Pourquoi doit-il y avoir un angle de croisement lorsque les deux faisceaux entrent en collision, et pourquoi souhaitons-nous le réduire ? Lorsque deux faisceaux du LHC s’approchent l’un de l’autre, à proximité des quatre régions d’interaction du LHC, il faut éviter qu’ils entrent en contact dans la zone où ils partagent le même tube à vide. La solution consiste donc à faire entrer en collision les faisceaux à un angle de quelques centaines de microradians. Mais même avec cet angle de croisement, les faisceaux interagissent à distance, par le biais de champs électromagnétiques. L’angle doit par conséquent être suffisamment grand pour que la séparation induite réduise à un niveau acceptable ces interactions à longue portée entre les faisceaux. Un grand angle de croisement fait toutefois diminuer la luminosité car il réduit la zone où les paquets se superposent. Le facteur de cette réduction géométrique dépend de l’angle de croisement, mais aussi de la dimension transverse du faisceau et de la longueur des paquets. Avec les paramètres de faisceau actuels du LHC, la perte liée à l’angle de croisement représente pour ATLAS et CMS environ 35 % de la luminosité de crête théorique.

Les scientifiques du LHC ont trouvé un moyen d’atténuer cet effet : étant donné que les faisceaux perdent de l’intensité au fil des collisions, ce qui, à long terme, fait décroître le taux de collisions, la réduction de l’angle de croisement apparaît comme une solution possible. Ces derniers mois, pendant l’exploitation pour la physique du LHC avec des protons, les angles de croisement des faisceaux ont été régulièrement réduits pendant la phase où les faisceaux entrent en collision. À l’heure actuelle, le demi-angle de croisement au cœur d’ATLAS et de CMS est de 150 microradians au début des collisions, et il est réduit de 10 microradians toutes les quelques heures, jusqu’à un minimum de 120 microradians. Cela entraîne une augmentation de la luminosité intégrée totale, pour chaque remplissage du LHC, allant jusqu’à 5 %.

Diminuer l’angle de croisement dans le LHC, alors que des faisceaux de haute intensité entrent en collision et que toutes les expériences enregistrent des données, n’est cependant pas une mince affaire. La protection de la machine et des expériences doit être assurée en permanence, et de nombreux systèmes des accélérateurs, y compris les aimants de guidage, le système de l’asservissement de l’orbite et les collimateurs situés autour des points d’interaction concernés, doivent être coordonnés afin de garantir une transition en douceur.
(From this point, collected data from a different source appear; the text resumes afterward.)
(* ===== verification/YamlBinary.v ===== *)
(** The [tag:yaml.org,2002:binary] type of js-yaml: its own base64 reader and
    writer over 32-bit shifts. *)

From Stdlib Require Import ZArith Lia List String Bool.
From stdpp Require Import base list list_numbers tactics.
From S2P Require Import Prelude JsNum Js Int32 Base64.

#[local] Open Scope js32_scope.

(** [64, 65, 66] -> [padding, CR, LF] *)
Definition BASE64_MAP : jstr := code ++ [61; 10; 13].

(** The loop of [resolveYamlBinary] from one index to the end: [None] on an
    illegal character, otherwise the accumulated [bitlen]. *)
Fixpoint resolve_binary_loop (data : jstr) (bitlen : Z) : option Z :=
  match data with
  | [] => Some bitlen
  | c :: data =>
      let cd := index_of c BASE64_MAP in
      if cd >? 64 then resolve_binary_loop data bitlen
      else if cd <? 0 then None
      else resolve_binary_loop data (bitlen + 6)
  end.

Definition resolveYamlBinary (data : option jstr) : bool :=
  match data with
  | None => false
  | Some data =>
      match resolve_binary_loop data 0 with
      | Some bitlen => bitlen mod 8 =? 0
      | None => false
      end
  end.

(** The three bytes of a complete group. *)
Definition push3 (bits : Z) : list Z :=
  [band (bits >> 16) 255; band (bits >> 8) 255; band bits 255].

(** The scan of [constructYamlBinary] over the input, from index [idx]:
    [result] and [bits] after the loop. *)
Fixpoint construct_binary_loop (input : jstr) (idx bits : Z) (result : list Z) : list Z * Z :=
  match input with
  | [] => (result, bits)
  | c :: input =>
      let result := if (idx mod 4 =? 0) && negb (idx =? 0) then result ++ push3 bits else result in
      let bits := bor (bits << 6) (index_of c BASE64_MAP) in
      construct_binary_loop input (idx + 1) bits result
  end.

Definition constructYamlBinary (data : jstr) : list Z :=
  let input := List.filter (fun c => negb ((c =? 13) || (c =? 10) || (c =? 61))) data in
  let '(result, bits) := construct_binary_loop input 0 0 [] in
  let tailbits := zlen input mod 4 * 6 in
  if tailbits =? 0 then result ++ push3 bits
  else if tailbits =? 18 then
    result ++ [band (bits >> 10) 255; band (bits >> 2) 255]
  else if tailbits =? 12 then
    result ++ [band (bits >> 4) 255]
  else result.

(** [map[i]] for a masked index. *)
Definition map64 (i : Z) : jstr := match zget BASE64_MAP i with Some c => [c] | None => u "undefined" end.

(** The four characters of a complete group. *)
Definition emit4 (bits : Z) : jstr :=
  map64 (band (bits >> 18) 63) ++ map64 (band (bits >> 12) 63)
  ++ map64 (band (bits >> 6) 63) ++ map64 (band bits 63).

Fixpoint represent_binary_loop (object : list Z) (idx bits : Z) (result : jstr) : jstr * Z :=
  match object with
  | [] => (result, bits)
  | b :: object =>
      let result := if (idx mod 3 =? 0) && negb (idx =? 0) then result ++ emit4 bits else result in
      let bits := (bits << 8) + b in
      represent_binary_loop object (idx + 1) bits result
  end.

Definition representYamlBinary (object : list Z) : jstr :=
  let '(result, bits) := represent_binary_loop object 0 0 [] in
  let tail := zlen object mod 3 in
  if tail =? 0 then result ++ emit4 bits
  else if tail =? 2 then
    result ++ map64 (band (bits >> 10) 63) ++ map64 (band (bits >> 4) 63)
    ++ map64 (band (bits << 2) 63) ++ map64 64
  else if tail =? 1 then
    result ++ map64 (band (bits >> 2) 63) ++ map64 (band (bits << 4) 63) ++ map64 64 ++ map64 64
  else result.

(** ** The characters of the map *)

Lemma map64_char i : 0 <= i < 64 -> map64 i = [char64 i].
Proof.
  intros Hi. unfold map64, BASE64_MAP, char64. rewrite zget_app_l by (rewrite zlen_code; lia).
  by destruct (zget_lt code i) as [x ->]; [rewrite zlen_code|].
Qed.

Lemma index_map_char i : 0 <= i < 64 -> index_of (char64 i) BASE64_MAP = i.
Proof.
  intros Hi. apply index_of_zget.
  - apply (bool_decide_unpack _). by vm_compute.
  - unfold BASE64_MAP, char64. rewrite zget_app_l by (rewrite zlen_code; lia).
    by destruct (zget_lt code i) as [x ->]; [rewrite zlen_code|].
Qed.

(** Which bits of the accumulator reach the output. *)
Lemma emit4_bits bits t :
  bits mod 2 ^ 24 = t ->
  emit4 bits = [char64 (t / 262144); char64 (t / 4096 mod 64); char64 (t / 64 mod 64); char64 (t mod 64)].
Proof.
  intros Ht. assert (0 <= t < 2 ^ 24) by (subst; apply Z.mod_pos_bound; lia).
  unfold emit4. rewrite !band_63. change 64 with (2 ^ 6).
  rewrite !shr_mod, !(bits_window bits t 24) by (done || lia).
  replace (bits mod 2 ^ 6) with (t mod 2 ^ 6).
  2: { subst. apply Z.mod_mod_divide. by exists (2 ^ 18). }
  change (2 ^ 18) with 262144. change (2 ^ 12) with 4096. change (2 ^ 6) with 64.
  rewrite (Z.mod_small (t / 262144)) by divmod.
  by rewrite !map64_char by divmod.
Qed.

Lemma push3_bits bits t :
  bits mod 2 ^ 24 = t -> push3 bits = [t / 65536; t / 256 mod 256; t mod 256].
Proof.
  intros Ht. assert (0 <= t < 2 ^ 24) by (subst; apply Z.mod_pos_bound; lia).
  unfold push3. rewrite !band_255. change 256 with (2 ^ 8).
  rewrite !shr_mod, !(bits_window bits t 24) by (done || lia).
  replace (bits mod 2 ^ 8) with (t mod 2 ^ 8).
  2: { subst. apply Z.mod_mod_divide. by exists (2 ^ 16). }
  change (2 ^ 16) with 65536. change (2 ^ 8) with 256.
  by rewrite (Z.mod_small (t / 65536)) by divmod.
Qed.

(** The tail of [representYamlBinary], after the loop. *)
Definition represent_tail (st : jstr * Z) (max : Z) : jstr :=
  let '(result, bits) := st in
  let tail := max mod 3 in
  if tail =? 0 then result ++ emit4 bits
  else if tail =? 2 then
    result ++ map64 (band (bits >> 10) 63) ++ map64 (band (bits >> 4) 63)
    ++ map64 (band (bits << 2) 63) ++ map64 64
  else if tail =? 1 then
    result ++ map64 (band (bits >> 2) 63) ++ map64 (band (bits << 4) 63) ++ map64 64 ++ map64 64
  else result.

(** The text already written when a new group starts. *)
Definition flushed (idx bits : Z) (result : jstr) : jstr :=
  if idx =? 0 then result else result ++ emit4 bits.

Lemma flush_if idx bits result :
  idx mod 3 = 0 ->
  (if (idx mod 3 =? 0) && negb (idx =? 0) then result ++ emit4 bits else result) = flushed idx bits result.
Proof. intros ->. unfold flushed. by destruct (idx =? 0). Qed.

Lemma no_flush idx bits result :
  idx mod 3 <> 0 ->
  (if (idx mod 3 =? 0) && negb (idx =? 0) then result ++ emit4 bits else result) = result.
Proof. intros H. apply Z.eqb_neq in H. by rewrite H. Qed.

Lemma tail2_chars bits t :
  0 <= t < 65536 -> bits mod 2 ^ 16 = t ->
  map64 (band (bits >> 10) 63) ++ map64 (band (bits >> 4) 63) ++ map64 (band (bits << 2) 63) ++ map64 64
  = [char64 (t / 1024); char64 (t / 16 mod 64); char64 (t * 4 mod 64); 61].
Proof.
  intros Hr Ht. rewrite !band_63. change 64 with (2 ^ 6) at 1 2 3.
  rewrite !shr_mod, shl_mod, !(bits_window bits t 16) by (done || lia).
  replace ((bits * 2 ^ 2) mod 2 ^ 6) with (t * 4 mod 64) by (subst; change (2 ^ 16) with 65536; divmod).
  change (2 ^ 10) with 1024. change (2 ^ 4) with 16. change (2 ^ 6) with 64.
  rewrite (Z.mod_small (t / 1024)) by divmod. by rewrite !map64_char by divmod.
Qed.

Lemma tail1_chars bits a :
  is_byte a -> bits mod 2 ^ 8 = a ->
  map64 (band (bits >> 2) 63) ++ map64 (band (bits << 4) 63) ++ map64 64 ++ map64 64
  = [char64 (a / 4); char64 (a * 16 mod 64); 61; 61].
Proof.
  unfold is_byte. intros Hr Ht. rewrite !band_63. change 64 with (2 ^ 6) at 1 2.
  rewrite !shr_mod, shl_mod, !(bits_window bits a 8) by (done || lia).
  replace ((bits * 2 ^ 4) mod 2 ^ 6) with (a * 16 mod 64) by (subst; change (2 ^ 8) with 256; divmod).
  change (2 ^ 2) with 4. change (2 ^ 6) with 64.
  rewrite (Z.mod_small (a / 4)) by divmod. by rewrite !map64_char by divmod.
Qed.

(** The accumulator after two and after three bytes. *)
Lemma group_bits c bits a b :
  0 <= a < 256 -> 0 <= b < 256 -> 0 <= c < 256 ->
  ((((bits << 8) + a) << 8) + b) mod 2 ^ 16 = a * 256 + b
  /\ ((((((bits << 8) + a) << 8) + b) << 8) + c) mod 2 ^ 24 = a * 65536 + b * 256 + c.
Proof.
  intros Ha Hb Hc.
  assert (((bits << 8) + a) mod 2 ^ 8 = a) as H1
    by (apply (acc_step bits 0 8 a 0); [lia..|apply Z.mod_1_r|done]).
  pose proof (acc_step _ _ 8 b 8 ltac:(lia) ltac:(lia) ltac:(lia) H1 Hb) as H2.
  split; [done|]. change (2 ^ 24) with (2 ^ (16 + 8)). rewrite (acc_step _ _ 8 c 16 ltac:(lia) ltac:(lia) ltac:(lia) H2 Hc). lia.
Qed.

Lemma represent_loop_spec l idx bits result :
  l <> [] -> bytes l -> 0 <= idx -> idx mod 3 = 0 ->
  represent_tail (represent_binary_loop l idx bits result) (idx + zlen l)
  = flushed idx bits result ++ rfc4648 l.
Proof.
  revert idx bits result.
  induction l as [|a|a b|a b c l IH] using list_ind3; intros idx bits result Hl Hb Hi Hm; [done|..];
    cbn [represent_binary_loop]; rewrite (flush_if idx) by done.
  - apply bytes_cons in Hb as [Ha _]. unfold represent_tail.
    replace ((idx + zlen [a]) mod 3) with 1 by (unfold zlen; cbn [length]; divmod).
    cbn [Z.eqb Pos.eqb]. f_equal. rewrite (tail1_chars _ a); [done..|].
    apply (acc_step bits 0 8 a 0); [lia..|apply Z.mod_1_r|done].
  - rewrite !bytes_cons in Hb. destruct Hb as (Ha & Hb & _). unfold is_byte in *.
    rewrite no_flush by divmod. unfold represent_tail.
    replace ((idx + zlen [a; b]) mod 3) with 2 by (unfold zlen; cbn [length]; divmod).
    cbn [Z.eqb Pos.eqb]. f_equal. rewrite (tail2_chars _ (a * 256 + b)); [done|lia|].
    by apply (group_bits 0 bits a b).
  - rewrite !bytes_cons in Hb. destruct Hb as (Ha & Hb & Hc & Hbs). unfold is_byte in *.
    rewrite !no_flush by divmod.
    set (bits' := _ + c). assert (bits' mod 2 ^ 24 = a * 65536 + b * 256 + c) as Hbits
      by by apply (group_bits c bits a b).
    destruct l as [|x l'] eqn:El.
    + unfold represent_tail. cbn [represent_binary_loop rfc4648].
      replace ((idx + zlen [a; b; c]) mod 3) with 0 by (unfold zlen; cbn [length]; divmod).
      cbn [Z.eqb]. f_equal. by apply emit4_bits.
    + rewrite <- El in *. replace (idx + zlen (a :: b :: c :: l)) with (idx + 1 + 1 + 1 + zlen l)
        by (rewrite !zlen_cons; lia).
      rewrite IH by (subst; done || lia || divmod). unfold flushed at 1.
      replace (idx + 1 + 1 + 1 =? 0) with false by (symmetry; apply Z.eqb_neq; lia).
      rewrite (emit4_bits _ _ Hbits). cbn [rfc4648]. by rewrite <- app_assoc.
Qed.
Le LHC vient de faire l’objet d’un arrêt technique de trois jours. Chaque arrêt technique est suivi d’une courte revalidation de l’exploitation de la machine, qui comprend une montée en intensité, réalisée en général sur trois ou quatre remplissages de la machine. Cette fois, l’équipe du LHC profite de la montée en intensité pour comprimer davantage le faisceau aux points d’interaction d’ATLAS et de CMS, en réduisant le paramètre β* de 40 à 30 centimètres. Ce changement devrait se traduire par une hausse de 10 % de la luminosité intégrée pour la suite de l’exploitation de 2017.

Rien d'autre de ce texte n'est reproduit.